++++ PROVIDED DATA

(* ===== verification/Str.v ===== *)
(** * Strings as the kernel uses them

    A Rust [&str] is a sequence of Unicode scalar values, here a list of their
    code points.  The file models the parts of the standard library the
    filesystem code calls: [core::str::from_utf8], [str::trim],
    [usize::from_str_radix] in base 8, [str::split], [trim_start_matches],
    [eq_ignore_ascii_case], [char::encode_utf8] and [str::as_bytes]. *)

From S2P Require Import Prelude.

#[local] Open Scope list_scope.

Abbreviation str := (list Z).

(** ** UTF-8 *)

Definition in_range (lo hi b : Z) : bool := (lo <=? b) && (b <=? hi).
Definition cont (b : Z) : bool := in_range 0x80 0xBF b.

(** The second byte a three- or four-byte sequence allows after its first. *)
Definition second3 (b0 b1 : Z) : bool :=
  if b0 =? 0xE0 then in_range 0xA0 0xBF b1
  else if b0 =? 0xED then in_range 0x80 0x9F b1 else cont b1.
Definition second4 (b0 b1 : Z) : bool :=
  if b0 =? 0xF0 then in_range 0x90 0xBF b1
  else if b0 =? 0xF4 then in_range 0x80 0x8F b1 else cont b1.

(** [core::str::from_utf8], as the decoded code points. *)
Fixpoint from_utf8 (l : list Z) : option str :=
  match l with
  | [] => Some []
  | b0 :: t =>
      if b0 <? 0x80 then cons b0 <$> from_utf8 t
      else
        match t with
        | [] => None
        | b1 :: t1 =>
            if in_range 0xC2 0xDF b0 then
              if cont b1 then cons ((b0 - 0xC0) * 64 + (b1 - 0x80)) <$> from_utf8 t1 else None
            else
              match t1 with
              | [] => None
              | b2 :: t2 =>
                  if in_range 0xE0 0xEF b0 then
                    if second3 b0 b1 && cont b2
                    then cons (((b0 - 0xE0) * 64 + (b1 - 0x80)) * 64 + (b2 - 0x80)) <$> from_utf8 t2
                    else None
                  else
                    match t2 with
                    | [] => None
                    | b3 :: t3 =>
                        if in_range 0xF0 0xF4 b0 && second4 b0 b1 && cont b2 && cont b3
                        then cons ((((b0 - 0xF0) * 64 + (b1 - 0x80)) * 64 + (b2 - 0x80)) * 64 + (b3 - 0x80))
                               <$> from_utf8 t3
                        else None
                    end
              end
        end
  end.

(** [char::encode_utf8] and [str::as_bytes]. *)
Definition encode_utf8 (c : Z) : list Z :=
  if c <? 0x80 then [c]
  else if c <? 0x800 then [0xC0 + c / 64; 0x80 + c mod 64]
  else if c <? 0x10000 then [0xE0 + c / 4096; 0x80 + c / 64 mod 64; 0x80 + c mod 64]
  else [0xF0 + c / 262144; 0x80 + c / 4096 mod 64; 0x80 + c / 64 mod 64; 0x80 + c mod 64].

Definition as_bytes (s : str) : list Z := concat (map encode_utf8 s).

(** A string literal. *)
Fixpoint lit (s : string) : str :=
  match s with
  | EmptyString => []
  | String c s => Z.of_N (Ascii.N_of_ascii c) :: lit s
  end.

(** ** Trimming *)

(** [char::is_whitespace]. *)
Definition is_whitespace (c : Z) : bool :=
  in_range 9 13 c || (c =? 32) || (c =? 0x85) || (c =? 0xA0) || (c =? 0x1680)
  || in_range 0x2000 0x200A c || (c =? 0x2028) || (c =? 0x2029) || (c =? 0x202F)
  || (c =? 0x205F) || (c =? 0x3000).

Fixpoint trim_start_with (p : Z → bool) (s : str) : str :=
  match s with
  | c :: t => if p c then trim_start_with p t else s
  | [] => []
  end.

Definition trim (s : str) : str :=
  rev (trim_start_with is_whitespace (rev (trim_start_with is_whitespace s))).

Definition SLASH : Z := 47.
Definition trim_start_slashes (s : str) : str := trim_start_with (λ c, c =? SLASH) s.

(** ** Octal numbers *)

(** The value of the digits, [None] on a non-digit or an overflow of 64 bits. *)
Fixpoint octal_digits (s : str) (acc : Z) : option Z :=
  match s with
  | [] => Some acc
  | c :: t =>
      if in_range 48 55 c then
        let acc := acc * 8 + (c - 48) in
        if acc <? 2 ^ 64 then octal_digits t acc else None
      else None
  end.

(** [usize::from_str_radix(s, 8).ok()]: an optional [+], then at least one
    digit. *)
Definition from_str_radix_8 (s : str) : option Z :=
  match s with
  | [] => None
  | c :: t =>
      if c =? 43 then match t with [] => None | _ => octal_digits t 0 end
      else octal_digits s 0
  end.

(** ** Splitting *)

(** [s.split('/')]. *)
Fixpoint split_slash (s : str) : list str :=
  match s with
  | [] => [[]]
  | c :: t =>
      if c =? SLASH then [] :: split_slash t
      else match split_slash t with
           | p :: ps => (c :: p) :: ps
           | [] => [[c]]
           end
  end.

(** [path.split('/').filter(|p| !p.is_empty())]. *)
Definition components (s : str) : list str :=
  filter (λ p, p ≠ []) (split_slash s).

(** ** Case *)

Definition to_ascii_lowercase (c : Z) : Z := if in_range 65 90 c then c + 32 else c.
Definition eq_ignore_ascii_case (s1 s2 : str) : bool :=
  bool_decide (map to_ascii_lowercase s1 = map to_ascii_lowercase s2).

(** ** Lemmas *)

Definition is_ascii (c : Z) : Prop := 0 ≤ c < 0x80.

Lemma from_utf8_ascii s : Forall is_ascii s → from_utf8 s = Some s.
Proof.
  induction 1 as [|c s Hc _ IH]; [done|]. unfold is_ascii in Hc. cbn [from_utf8].
  rewrite (proj2 (Z.ltb_lt _ _)) by lia. by rewrite IH.
Qed.

Lemma as_bytes_ascii s : Forall is_ascii s → as_bytes s = s.
Proof.
  induction 1 as [|c s Hc _ IH]; [done|]. unfold is_ascii in Hc. unfold as_bytes in *. cbn [map concat].
  rewrite IH. unfold encode_utf8. by rewrite (proj2 (Z.ltb_lt _ _)) by lia.
Qed.

(** A Unicode scalar value. *)
Definition scalar (c : Z) : Prop := 0 ≤ c < 0xD800 ∨ 0xE000 ≤ c < 0x110000.

Lemma in_range_true lo hi b : lo ≤ b ≤ hi → in_range lo hi b = true.
Proof. unfold in_range. intros. apply andb_true_iff. split; apply Z.leb_le; lia. Qed.

Lemma in_range_false lo hi b : b < lo ∨ hi < b → in_range lo hi b = false.
Proof. unfold in_range. intros. apply andb_false_iff. destruct H; [left|right]; apply Z.leb_gt; lia. Qed.

Lemma decode_encode c l : scalar c → from_utf8 (encode_utf8 c ++ l) = cons c <$> from_utf8 l.
Proof.
  unfold scalar, encode_utf8. intros Hc. destruct (Z.ltb_spec c 0x80); [|destruct (Z.ltb_spec c 0x800)].
  - cbn [app from_utf8]. by rewrite (proj2 (Z.ltb_lt c 0x80)).
  - cbn [app from_utf8]. rewrite (proj2 (Z.ltb_ge _ 0x80)) by zlia. unfold cont.
    rewrite !in_range_true by zlia. do 2 f_equal. zlia.
  - destruct (Z.ltb_spec c 0x10000); cbn [app from_utf8]; rewrite (proj2 (Z.ltb_ge _ 0x80)) by zlia.
    + rewrite (in_range_false 0xC2), (in_range_true 0xE0) by zlia. unfold second3, cont.
      rewrite (in_range_true 0x80 0xBF (0x80 + c mod 64)) by zlia.
      destruct (Z.eqb_spec (0xE0 + c / 4096) 0xE0); [|destruct (Z.eqb_spec (0xE0 + c / 4096) 0xED)];
        rewrite in_range_true by zlia; cbn [andb]; do 2 f_equal; zlia.
    + rewrite (in_range_false 0xC2), (in_range_false 0xE0), (in_range_true 0xF0) by zlia. unfold second4, cont.
      rewrite (in_range_true 0x80 0xBF (0x80 + c mod 64)), (in_range_true 0x80 0xBF (0x80 + c / 64 mod 64)) by zlia.
      destruct (Z.eqb_spec (0xF0 + c / 262144) 0xF0); [|destruct (Z.eqb_spec (0xF0 + c / 262144) 0xF4)];
        rewrite in_range_true by zlia; cbn [andb]; do 2 f_equal; zlia.
Qed.

Lemma from_utf8_as_bytes s : Forall scalar s → from_utf8 (as_bytes s) = Some s.
Proof.
  induction 1 as [|c s Hc _ IH]; [done|]. unfold as_bytes in *. cbn [map concat]. by rewrite decode_encode, IH.
Qed.

(** Decoding loses nothing. *)
Lemma as_bytes_from_utf8 n : ∀ l s, (length l ≤ n)%nat → from_utf8 l = Some s → as_bytes s = l.
Proof.
  induction n as [|n IH]; intros l s Hl; (destruct l as [|b0 t]; [by intros [= <-]|]); cbn [length] in Hl; [lia|].
  assert (∀ c bs t, (length t ≤ n)%nat → encode_utf8 c = bs → cons c <$> from_utf8 t = Some s → as_bytes s = bs ++ t) as Hgo.
  { intros c bs u Hu <- E. destruct (from_utf8 u) as [s'|] eqn:Eu; [|done]. cbn in E. injection E as <-.
    unfold as_bytes. cbn [map concat]. f_equal. by apply (IH u). }
  assert (∀ b, cont b = true ↔ 0x80 ≤ b ≤ 0xBF) as Hcont by (intros b; unfold cont, in_range; lia).
  cbn [from_utf8]. destruct (Z.ltb_spec b0 0x80).
  { apply (Hgo b0 [b0] t); [lia|]. unfold encode_utf8. by rewrite (proj2 (Z.ltb_lt _ _)). }
  destruct t as [|b1 t1]; [done|]. cbn [length] in Hl. destruct (in_range 0xC2 0xDF b0) eqn:E2.
  { destruct (cont b1) eqn:Ec1; [|done]. apply Hcont in Ec1. apply (Hgo _ [b0; b1] t1); [lia|]. unfold in_range in E2.
    unfold encode_utf8. rewrite (proj2 (Z.ltb_ge _ _)), (proj2 (Z.ltb_lt _ _)) by lia. repeat f_equal; zlia. }
  destruct t1 as [|b2 t2]; [done|]. cbn [length] in Hl. destruct (in_range 0xE0 0xEF b0) eqn:E3.
  { destruct (second3 b0 b1) eqn:Es; [|done]. destruct (cont b2) eqn:Ec2; [|done]. apply Hcont in Ec2.
    cbn [andb]. apply (Hgo _ [b0; b1; b2] t2); [lia|].
    assert (0x80 ≤ b1 ≤ 0xBF ∧ (b0 = 0xE0 → 0xA0 ≤ b1)) as [Hb1 Hb0].
    { unfold second3, cont, in_range in *. destruct (Z.eqb_spec b0 0xE0); [lia|]. destruct (Z.eqb_spec b0 0xED); lia. }
    unfold in_range in E3. unfold encode_utf8. rewrite (proj2 (Z.ltb_ge _ _)), (proj2 (Z.ltb_ge _ _)), (proj2 (Z.ltb_lt _ _)) by lia.
    repeat f_equal; zlia. }
  destruct t2 as [|b3 t3]; [done|]. cbn [length] in Hl. destruct (in_range 0xF0 0xF4 b0) eqn:E4; [|done].
  destruct (second4 b0 b1) eqn:Es; [|done]. destruct (cont b2) eqn:Ec2; [|done]. destruct (cont b3) eqn:Ec3; [|done].
  apply Hcont in Ec2, Ec3. cbn [andb]. apply (Hgo _ [b0; b1; b2; b3] t3); [lia|].
  assert (0x80 ≤ b1 ≤ 0xBF ∧ (b0 = 0xF0 → 0x90 ≤ b1)) as [Hb1 Hb0].
  { unfold second4, cont, in_range in *. destruct (Z.eqb_spec b0 0xF0); [lia|]. destruct (Z.eqb_spec b0 0xF4); lia. }
  unfold in_range in E4. unfold encode_utf8. rewrite !(proj2 (Z.ltb_ge _ _)) by lia. repeat f_equal; zlia.
Qed.

Lemma trim_start_with_none p s : (∀ c, c ∈ s → p c = false) → trim_start_with p s = s.
Proof. intros Hp. destruct s as [|c s]; [done|]. simpl. by rewrite (Hp c) by left. Qed.

Lemma trim_none s : (∀ c, c ∈ s → is_whitespace c = false) → trim s = s.
Proof.
  intros Hp. unfold trim. rewrite (trim_start_with_none _ s) by done.
  rewrite trim_start_with_none; [apply rev_involutive|].
  intros c Hc. apply Hp. apply list_elem_of_In. apply in_rev. by apply list_elem_of_In.
Qed.

(** The [n] octal digits of [x], most significant first. *)
Fixpoint octal (n : nat) (x : Z) : str :=
  match n with
  | O => []
  | S n' => octal n' (x / 8) ++ [48 + x mod 8]
  end.

Lemma length_octal n x : length (octal n x) = n.
Proof. revert x. induction n; intros x; simpl; [done|]. rewrite length_app, IHn. simpl. lia. Qed.

Lemma octal_range n x : Forall (λ c, 48 ≤ c ≤ 55) (octal n x).
Proof.
  revert x. induction n as [|n IH]; intros x; simpl; [constructor|].
  apply Forall_app. split; [done|]. constructor; [zlia|constructor].
Qed.

Lemma octal_digits_app s1 s2 acc : octal_digits (s1 ++ s2) acc =
  match octal_digits s1 acc with Some a => octal_digits s2 a | None => None end.
Proof.
  revert acc. induction s1 as [|c s1 IH]; intros acc; simpl; [done|].
  destruct (in_range 48 55 c); [|done]. destruct (_ <? _); [apply IH|done].
Qed.

Lemma octal_digits_octal n x : 0 ≤ x < 8 ^ Z.of_nat n → x < 2 ^ 64 → octal_digits (octal n x) 0 = Some x.
Proof.
  revert x. induction n as [|n IH]; intros x Hx Hm.
  { change (8 ^ Z.of_nat 0) with 1 in Hx. simpl. f_equal. lia. }
  replace (Z.of_nat (S n)) with (Z.of_nat n + 1) in Hx by lia. rewrite Z.pow_add_r in Hx by lia.
  cbn [octal]. rewrite octal_digits_app, IH by zlia. cbn [octal_digits].
  unfold in_range. rewrite (proj2 (Z.leb_le _ _)), (proj2 (Z.leb_le _ _)) by zlia. cbn [andb].
  rewrite (proj2 (Z.ltb_lt _ _)) by zlia. f_equal. zlia.
Qed.

(** The size field of a TAR header. *)
Lemma from_str_radix_octal n x : (0 < n)%nat → 0 ≤ x < 8 ^ Z.of_nat n → x < 2 ^ 64 →
  from_str_radix_8 (octal n x) = Some x.
Proof.
  intros Hn Hx Hm. unfold from_str_radix_8. pose proof (length_octal n x) as Hl.
  pose proof (octal_range n x) as Hr. pose proof (octal_digits_octal n x Hx Hm) as Hd.
  destruct (octal n x) as [|c s]; [simpl in Hl; lia|]. inversion_clear Hr.
  by rewrite (proj2 (Z.eqb_neq _ _)) by lia.
Qed.

Lemma trim_octal n x : trim (octal n x) = octal n x.
Proof.
  apply trim_none. intros c Hc. pose proof (proj1 (Forall_forall _ _) (octal_range n x) c Hc) as Hr.
  cbv beta in Hr. unfold is_whitespace, in_range. lia.
Qed.

(** Splitting a name that has no slash. *)
Lemma split_slash_none s : SLASH ∉ s → split_slash s = [s].
Proof.
  induction s as [|c s IH]; intros Hs; [done|]. apply not_elem_of_cons in Hs as [Hc Hs]. simpl.
  rewrite (proj2 (Z.eqb_neq _ _)) by congruence. by rewrite IH.
Qed.

Lemma split_slash_no_slash s : Forall (λ p, SLASH ∉ p) (split_slash s).
Proof.
  induction s as [|c s IH]; simpl; [constructor; [apply not_elem_of_nil|constructor]|].
  destruct (Z.eqb_spec c SLASH); [constructor; [apply not_elem_of_nil|done]|].
  inversion IH as [|p ps Hp Hps Heq]; subst; constructor; try done; apply not_elem_of_cons; split; auto.
  apply not_elem_of_nil.
Qed.

Lemma split_slash_app s1 s2 :
  split_slash (s1 ++ SLASH :: s2) = split_slash s1 ++ split_slash s2.
Proof.
  induction s1 as [|c s1 IH]; simpl; [done|]. rewrite IH.
  destruct (c =? SLASH); [done|]. destruct (split_slash s1) eqn:E; [|done].
  exfalso. by destruct s1; simpl in E; repeat case_match.
Qed.

(** The components of a path built from two paths. *)
Lemma components_app s1 s2 : components (s1 ++ SLASH :: s2) = components s1 ++ components s2.
Proof. unfold components. by rewrite split_slash_app, filter_app. Qed.

Lemma components_no_slash s : Forall (λ p, (SLASH ∉ p) ∧ p ≠ []) (components s).
Proof.
  apply Forall_forall. intros p [Hne Hp]%list_elem_of_filter. split; [|done].
  exact (proj1 (Forall_forall _ _) (split_slash_no_slash s) p Hp).
Qed.

Lemma components_name s : SLASH ∉ s → s ≠ [] → components s = [s].
Proof. intros Hs Hne. unfold components. rewrite split_slash_none by done. by rewrite filter_cons_True. Qed.

(** Bounds on what a fixed number of bytes can parse to. *)
Lemma length_from_utf8 n : ∀ l s, (length l ≤ n)%nat → from_utf8 l = Some s → (length s ≤ length l)%nat.
Proof.
  induction n as [|n IH]; intros l s Hl Hs; (destruct l as [|b0 t]; simpl in Hl; [by simplify_eq/=|]); [lia|].
  assert (∀ c u r, (length u ≤ n)%nat → cons c <$> from_utf8 u = Some r → (length r ≤ S (length u))%nat) as Hc.
  { intros c u r Hu Hr. destruct (from_utf8 u) as [w|] eqn:E; simplify_eq/=. apply IH in E; lia. }
  cbn [from_utf8] in Hs. repeat case_match; try done; subst; simpl in *;
    apply Hc in Hs; lia.
Qed.

Lemma length_trim_start_with p s : (length (trim_start_with p s) ≤ length s)%nat.
Proof. induction s as [|c s IH]; simpl; [done|]. case_match; simpl; lia. Qed.

Lemma length_trim s : (length (trim s) ≤ length s)%nat.
Proof.
  unfold trim. rewrite length_rev.
  etransitivity; [apply length_trim_start_with|]. rewrite length_rev. apply length_trim_start_with.
Qed.

Lemma octal_digits_bound s : ∀ acc x, 0 ≤ acc → octal_digits s acc = Some x →
  0 ≤ x < (acc + 1) * 8 ^ Z.of_nat (length s).
Proof.
  induction s as [|c s IH]; intros acc x Ha Hx; simpl in Hx; [simplify_eq; simpl; lia|].
  destruct (in_range 48 55 c) eqn:Hc; [|done]. destruct (_ <? _); [|done]. unfold in_range in Hc.
  apply IH in Hx; [|lia]. cbn [length]. rewrite Nat2Z.inj_succ, Z.pow_succ_r by lia.
  assert (0 < 8 ^ Z.of_nat (length s)) by (apply Z.pow_pos_nonneg; lia). nia.
Qed.

Lemma from_str_radix_8_bound s x : from_str_radix_8 s = Some x → 0 ≤ x < 8 ^ Z.of_nat (length s).
Proof.
  unfold from_str_radix_8. destruct s as [|c t]; [done|]. intros Hx.
  destruct (c =? 43); [destruct t as [|c' t]; [done|]|]; apply octal_digits_bound in Hx; try lia.
  cbn [length] in *. rewrite (Nat2Z.inj_succ (S _)), Z.pow_succ_r by lia. lia.
Qed.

++++++++

EXERCISE INSTRUCTIONS
Return, please, the lines of the data from the first through the line containing "if b0 =? 0xF0 then in_range 0x90 0xBF b1", both kept, exactly as they stand and nothing more.

TASK RESPONSE
(* ===== verification/Str.v ===== *)
(** * Strings as the kernel uses them

    A Rust [&str] is a sequence of Unicode scalar values, here a list of their
    code points.  The file models the parts of the standard library the
    filesystem code calls: [core::str::from_utf8], [str::trim],
    [usize::from_str_radix] in base 8, [str::split], [trim_start_matches],
    [eq_ignore_ascii_case], [char::encode_utf8] and [str::as_bytes]. *)

From S2P Require Import Prelude.

#[local] Open Scope list_scope.

Abbreviation str := (list Z).

(** ** UTF-8 *)

Definition in_range (lo hi b : Z) : bool := (lo <=? b) && (b <=? hi).
Definition cont (b : Z) : bool := in_range 0x80 0xBF b.

(** The second byte a three- or four-byte sequence allows after its first. *)
Definition second3 (b0 b1 : Z) : bool :=
  if b0 =? 0xE0 then in_range 0xA0 0xBF b1
  else if b0 =? 0xED then in_range 0x80 0x9F b1 else cont b1.
Definition second4 (b0 b1 : Z) : bool :=
  if b0 =? 0xF0 then in_range 0x90 0xBF b1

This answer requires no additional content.